→ **Work required**
When you reach the line containing "Definition print_lease (l" in the entries below, start writing out each line exactly, and stop after the line containing "Definition print_service (s".

→ **Dataset records**
::::
(** ** The verb [%v] on what the fingerprint prints *)
Definition time_String (t : Z) : string :=
  let seconds := t / 10 ^ 9 in
  let '(y, m, d) := civil (seconds / 86400) in
  let s := seconds mod 86400 in
  digits 4 y +:+ "-" +:+ digits 2 m +:+ "-" +:+ digits 2 d +:+ " " +:+
  digits 2 (s / 3600) +:+ ":" +:+ digits 2 (s / 60 mod 60) +:+ ":" +:+ digits 2 (s mod 60) +:+
  fraction (t mod 10 ^ 9) +:+ " +0000 UTC".
Definition print_list (l : list string) : string := "[" +:+ Join l " " +:+ "]".
Definition print_lease (l : option ObservedCapacityLease) : string :=
  match l with
  | None => "<nil>"
  | Some l => "&{" +:+ time_String (ObservedCapacityLease.ExpiresAt l) +:+ " " +:+
              Itoa (ObservedCapacityLease.RestoreReplicas l) +:+ " " +:+ ObservedCapacityLease.Phase l +:+ "}"
  end.
Definition print_service (s : ObservedService) : string :=
  "{" +:+ Join [ObservedService.Name s; ObservedService.Binding s; ObservedService.Kind s; ObservedService.Engine s;
                ObservedService.Phase s; ObservedService.Endpoint s] " " +:+ "}".
Definition fingerprint_of (o : ObservedRelease) : string :=
  Join [ObservedRelease.Phase o; ObservedRelease.DesiredVersion o; ObservedRelease.RunningVersion o;
        Itoa (ObservedRelease.PID o); Itoa (ObservedRelease.Restarts o); Itoa (ObservedRelease.InternalPort o);
        Itoa (ObservedRelease.DesiredReplicas o); Itoa (ObservedRelease.ReadyReplicas o);
        print_list (Itoa <$> ObservedRelease.ReplicaPIDs o); print_lease (ObservedRelease.CapacityLease_ o);
        FormatBool (ObservedRelease.Healthy o); ObservedRelease.Message o;
        print_list (print_service <$> ObservedRelease.Services o)] "|".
::::
→ **Task output**
Definition print_lease (l : option ObservedCapacityLease) : string :=
  match l with
  | None => "<nil>"
  | Some l => "&{" +:+ time_String (ObservedCapacityLease.ExpiresAt l) +:+ " " +:+
              Itoa (ObservedCapacityLease.RestoreReplicas l) +:+ " " +:+ ObservedCapacityLease.Phase l +:+ "}"
  end.
Definition print_service (s : ObservedService) : string :=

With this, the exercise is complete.